The standard way to measure uptime is to measure the percent of time that your application is available over a period of time. This is always a good idea to do, but I don’t think it is the best way to measure the availability of your application for many companies. I think a better primary way is to think about how confident you are, your coworkers, and customers are in the availably of your application. If everyone is confident that your products will be up pretty much all the time then I think that this is a better measure than any “nines”.

I admit that going on how you feel as a primary measurement may seem a bit silly or touchy-feely. But I think your feelings and intuition solves a lot of issues with measuring uptime naturally. When even trying to figure out what a good uptime target is in percent of uptime some things you have to consider are:

Do you include maintenance time? This is probably more of an SLA issue than it is a practical one. For some sites, being down during off hours really isn’t a big deal. As an example, imagine an application that serves grade schoolers in the United States — it really doesn’t matter if it is down in the middle of the night.

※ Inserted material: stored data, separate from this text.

Lemma steps_sendRelayControlTo ch tgt t sd pl : steps (server_step P) (sendRelayControlTo ch tgt t sd pl).
Proof. unfold sendRelayControlTo, send_built, WriteToUDP. effects. Qed.
Lemma steps_broadcastRelayControl ch t sd pl : steps (server_step P) (broadcastRelayControl ch t sd pl).
Proof. unfold broadcastRelayControl, send_built, WriteToUDP. effects. Qed.
Lemma steps_sendRelayCodecConfig ch sd c : steps (server_step P) (sendRelayCodecConfig ch sd c).
Proof. unfold sendRelayCodecConfig, send_built, WriteToUDP. effects. Qed.
Lemma steps_sendRelayCodecConfigTo ch tgt sd c : steps (server_step P) (sendRelayCodecConfigTo ch tgt sd c).
Proof. unfold sendRelayCodecConfigTo, send_built, WriteToUDP. effects. Qed.
Lemma steps_broadcastExceptAddr ch a d : steps (server_step P) (broadcastExceptAddr ch a d).
Proof. unfold broadcastExceptAddr, WriteToUDP. effects. Qed.
Hint Resolve steps_sendRelayControlTo steps_broadcastRelayControl steps_sendRelayCodecConfig
  steps_sendRelayCodecConfigTo steps_broadcastExceptAddr : effects.

Lemma steps_sendPong addr ch sd n : steps (server_step P) (sendPong addr ch sd n).
Proof. unfold sendPong, WriteToUDP. effects. Qed.
Lemma steps_sendServerConfig ch sd : steps (server_step P) (sendServerConfig ch sd).
Proof. unfold sendServerConfig. effects. Qed.
Lemma steps_sendCurrentTalkState ch sd : steps (server_step P) (sendCurrentTalkState ch sd).
Proof. unfold sendCurrentTalkState. effects. Qed.
Lemma steps_audit r ch p res rep : steps (server_step P) (publishFloorInterruptAudit r ch p res rep).
Proof. unfold publishFloorInterruptAudit. effects. Qed.
Hint Resolve steps_sendPong steps_sendServerConfig steps_sendCurrentTalkState steps_audit : effects.
(* ===== verification/RelaySpec.v ===== *)
(** * What the relay guarantees

    The properties of the server as a whole: the invariants of every state it can
    reach under any interleaving of its goroutines, and what its handlers do and
    do not do. *)

From S2P Require Import Prelude GoTime GoNet Packet Replay ControlAuth Identity Service Diagnostics Server Membership Send Floor Relay Steps.

Open Scope eff_scope.

(** A state reached from [s0] by the sections of any handlers, interleaved. *)
Definition reachable `{RangeOrder} (s0 s : server) : Prop := rtc (server_step (fun _ => True)) s0 s.

Lemma reachable_ok `{RangeOrder} s0 s :
  channels s0 = ∅ -> reachable s0 s -> server_ok s /\ same_config s0 s.
Proof.
  intros E Hr. split; [|by apply server_steps_frame in Hr as [? _]].
  eapply server_reachable_ok; [exact Hr|]. intros k ch Hk. rewrite E in Hk. done.
Qed.

(** ** A concrete server *)

Definition toy_diagnostics : relayDiagnosticsState := {| counterEpoch := "e"; floorInterruptCounters := zero_counters |}.

(** A single-talk relay without cryptography. *)
Definition plain_server : server := newServer true 0 false 4 toy_now toy_diagnostics.

Definition endpoint (port : Z) : UDPAddr := {| IP := [192; 0; 2; 1]; Port := port; Zone := "" |}.

(** A packet without security extension. *)
Definition plain_packet (pktType sender : Z) (payload : list Z) : parsedPacket :=
  {| Header := {| Version := 1; PType := pktType; HeaderLen := 16; ChannelId := 100; SenderId := sender;
       Seq := 0; Flags := 0 |};
     Sec := zero_sec; Payload := payload; Tag := []; Raw := [1; pktType; 0; 16] ++ payload |}.

#[export] Instance toy_env : Environment :=
  {| clk := fun n => toy_now + Z.of_nat n; challenge32 := Some toy_challenge; new_id := Some "epoch-2"%string |}.
#[export] Existing Instance listing_order.
#[export] Existing Instance counting_entropy.

(** The state after handling a packet, and what was sent. *)
Definition after (pkt : parsedPacket) (port : Z) (s : server) : server :=
  final (handlePacket pkt (Some (endpoint port))) s.

Definition joined_server : server := after (plain_packet pktJoin 7 []) 5001 plain_server.
Definition talking_server : server := after (plain_packet pktPttOn 7 []) 5001 joined_server.

(** ** Properties: invariants *)

(** C1. The floor is bounded: in every state the server can reach from its
    start, under any interleaving of packets, cleanup ticks and revocations, no
    channel has more active talkers than its limit (one, or the configured
    maximum in multi-talk mode), and every channel has a registered peer. *)
Theorem floor_bounded `{RangeOrder} s0 s channelId ch :
  channels s0 = ∅ -> reachable s0 s -> channels s !! channelId = Some ch ->
  Z.of_nat (size (activeTalkers ch)) <= talkerLimit s0 /\ peers ch <> ∅.
Proof.
  intros E Hr Hch. destruct (reachable_ok _ _ E Hr) as [Hok (E1 & E2 & _)].
  destruct (Hok _ _ Hch) as [Hn _ Ht _]. split; [|done].
  unfold activeCount, talkerLimit in *. by rewrite <- E1, <- E2.
Qed.

(** Registrations are keyed by their own endpoint, belong to a non-zero
    sender, and carry an identity admission or a service admission but never
    both, in every reachable state. *)
Theorem registrations_well_formed `{RangeOrder} s0 s channelId ch k p :
  channels s0 = ∅ -> reachable s0 s -> channels s !! channelId = Some ch -> peers ch !! k = Some p ->
  k = peerMapKey (Some (p_addr p)) /\ p_senderId p <> 0 /\
  (p_identityAdmission p = None \/ p_serviceAdmission p = None).
Proof.
  intros E Hr Hch Hp. destruct (reachable_ok _ _ E Hr) as [Hok _].
  exact (ok_peers _ _ _ (Hok _ _ Hch) _ _ Hp).
Qed.

(** The media gate reads only announced configurations: in every reachable
    state a cached media configuration is a 19-byte payload its sender announced,
    with the nonce base of bytes 7..18; one with an AES-GCM v2 base was announced
    under Control Authentication with a named key, and the required policy caches
    no other kind. *)
Theorem codec_cache_sound `{RangeOrder} s0 s channelId ch senderId c :
  channels s0 = ∅ -> reachable s0 s -> channels s !! channelId = Some ch ->
  mediaCodecConfigs ch !! senderId = Some c ->
  len (cc_payload c) = 19 /\ cc_mediaNonceBase c = sub (cc_payload c) 7 12 /\
  codecConfigs ch !! senderId = Some (cc_payload c) /\
  (cc_mediaNonceBase c <> zeros 12 ->
   cc_controlKeyID c <> 0 /\ server_controlAuthRequired s0 channelId = true) /\
  (requiresAESGCMV2MediaProfile s0 = true -> cc_mediaNonceBase c <> zeros 12).
Proof.
  intros E Hr Hch Hc. destruct (reachable_ok _ _ E Hr) as [Hok (_ & _ & _ & _ & _ & Ha & _)].
  destruct (ok_codecs _ _ _ (Hok _ _ Hch) _ _ Hc) as (C1 & C2 & _ & C4 & C5 & C6).
  split_and!; try done.
  - intros Hb. destruct (C5 Hb) as [? Hreq]. split; [done|]. unfold server_controlAuthRequired in *.
    by rewrite <- (same_auth_requires _ _ channelId Ha).
  - intros Hp Hb. specialize (C6 Hb). unfold requiresAESGCMV2MediaProfile in *.
    destruct (controlAuth s0), (controlAuth s); simpl in Ha; try done.
    destruct Ha as [Hpol _]. rewrite Hpol in Hp. congruence.
Qed.

(** Every handler is a sequence of critical sections: the receive loop on any
    datagram, a cleanup tick and a revocation only change the state by
    transitions of the system, so its invariants hold wherever another goroutine
    may run in between. *)
Theorem handlers_refine_transitions `{Entropy} `{RangeOrder} `{Environment} `{Ed25519} `{TicketJSON} `{GrantJSON} s :
  (forall data a, reachable s (final (receive data a) s)) /\
  (forall now, reachable s (final (cleanupTick now) s)) /\
  (forall target until now, reachable s (final (revokeManagedServiceAdmission target until now) s)).
Proof.
  split_and!; intros; [apply steps_receive|apply steps_cleanupTick|apply steps_revoke]; done.
Qed.

(** Channels are isolated: handling a packet changes no channel but the one
    its header names, and none of the configuration. *)
Theorem channel_isolation `{Entropy} `{RangeOrder} `{Environment} `{Ed25519} `{TicketJSON} `{GrantJSON} pkt a s k :
  k <> ChannelId (Header pkt) ->
  channels (final (handlePacket pkt (Some a)) s) !! k = channels s !! k /\
  same_config s (final (handlePacket pkt (Some a)) s).
Proof.
  intros Hk. destruct (server_steps_frame (fun c => c = ChannelId (Header pkt)) s
    (final (handlePacket pkt (Some a)) s)) as [Hc Hf].
  - by apply steps_handlePacket.
  - split; [by apply Hf|done].
Qed.

Lemma floor_bounded_witness :
  exists ch, channels talking_server !! 100 = Some ch /\
    Z.of_nat (size (activeTalkers ch)) <= talkerLimit plain_server /\ peers ch <> ∅.
Proof.
  assert (reachable plain_server talking_server) as Hr.
  { unfold talking_server, joined_server, after, reachable.
    etrans; apply steps_handlePacket; done. }
  destruct (channels talking_server !! 100) as [ch|] eqn:E; [|by vm_compute in E].
  exists ch. split; [done|].
  exact (floor_bounded plain_server talking_server 100 ch eq_refl Hr E).
Defined.

Lemma registrations_well_formed_witness :
  exists ch p, channels joined_server !! 100 = Some ch /\
    peers ch !! peerMapKey (Some (endpoint 5001)) = Some p /\ p_senderId p <> 0.
Proof.
  assert (reachable plain_server joined_server) as Hr by by apply steps_handlePacket.
  destruct (channels joined_server !! 100) as [ch|] eqn:E; [|by vm_compute in E].
  destruct (peers ch !! peerMapKey (Some (endpoint 5001))) as [p|] eqn:Ep.
  - exists ch, p. split_and!; [done|done|].
    exact (proj1 (proj2 (registrations_well_formed plain_server joined_server 100 ch _ p eq_refl Hr E Ep))).
  - vm_compute in E. injection E as <-. by vm_compute in Ep.
Defined.

Definition configured_server : server := after (plain_packet pktCodecConfig 7 (zeros 19)) 5001 joined_server.

Lemma codec_cache_sound_witness :
  exists ch c, channels configured_server !! 100 = Some ch /\ mediaCodecConfigs ch !! 7 = Some c /\
    len (cc_payload c) = 19.
Proof.
  assert (reachable plain_server configured_server) as Hr.
  { unfold configured_server, joined_server, after, reachable. etrans; apply steps_handlePacket; done. }
  destruct (channels configured_server !! 100) as [ch|] eqn:E; [|by vm_compute in E].
  destruct (mediaCodecConfigs ch !! 7) as [c|] eqn:Ec.
  - exists ch, c. split_and!; [done|done|].
    exact (proj1 (codec_cache_sound plain_server configured_server 100 ch 7 c eq_refl Hr E Ec)).
  - vm_compute in E. injection E as <-. by vm_compute in Ec.
Defined.

Lemma channel_isolation_witness :
  channels (final (handlePacket (plain_packet pktJoin 7 []) (Some (endpoint 5001))) talking_server) !! 101
  = channels talking_server !! 101.
Proof.
  refine (proj1 (channel_isolation (plain_packet pktJoin 7 []) (endpoint 5001) talking_server 101 _)).
  by vm_compute.
Defined.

Financial cost of achieving uptime vs cost of downtime? Some companies can map this pretty easily — “we loose X dollars per 30 seconds of downtime”. You then figure out the man power and equipment cost of high availability and all you need is some basic math skills. However, lots of companies are not finance or commerce companies so this is more difficult to measure. Take stackoverflow.com for example. We do have advertisers and our careers product, but our most valuable factor in my opinion is our users and our communities. How do you measure this other than keeping close ties to your users and see how they feel?

Development speed vs uptime? It seems intuitive that a fast development cycle will lead to more interruptions than a more careful and tested process. This might not be true, faster release cycles often mean smaller changes and might in the end cause less problems. I am not qualified to answer this, but it is another factor in uptime. If we accept this as true (I don’t, personally), then you have to weigh the cost of being down vs new features. The way this cost is measured is going to be difficult.

What counts as being down? If the site is slow, is this the same as being down? For example, at a certain point you might lose a customer to another commerce site if it is taking forever to load the purchase page. This is related to how Google now includes latency of your site in their page rank system. If you have new serious bugs but the site is still up, is this basically the same as being down?

Recovery Time: I think one of the most important things in uptime is recovery time. The primary thought most people have is “How do I keep from going down?”. Things go down no matter what, Facebook and Google have had some uptime issues before and everyone will. However, how much downtime you have when you do go down is a matter of how fast you can recover. I think recovery speed is a better place to start than attempting to eliminate going down at all. Of course, you need to do both.

The CHI of uptime: So if you are going to capture availability in a number it probably needs to include the above as factors in your equation as well as other things I probably haven’t even thought of. I heard a talk by Dharmesh Shah at Business of Software 2010 about measuring his customer’s happiness by factoring in various measurable stats as a Customer Happiness Index (CHI). (You can read about this talk here). Trying to do this with uptime would need to capture the above issues and is a worthy goal. However, getting there is not a small goal either.

Getting a good feeling for how confident your customers and employees are about the availability of your application captures all of these issues naturally. Uptime stats have their value, but I think numbers and stats are often overrated.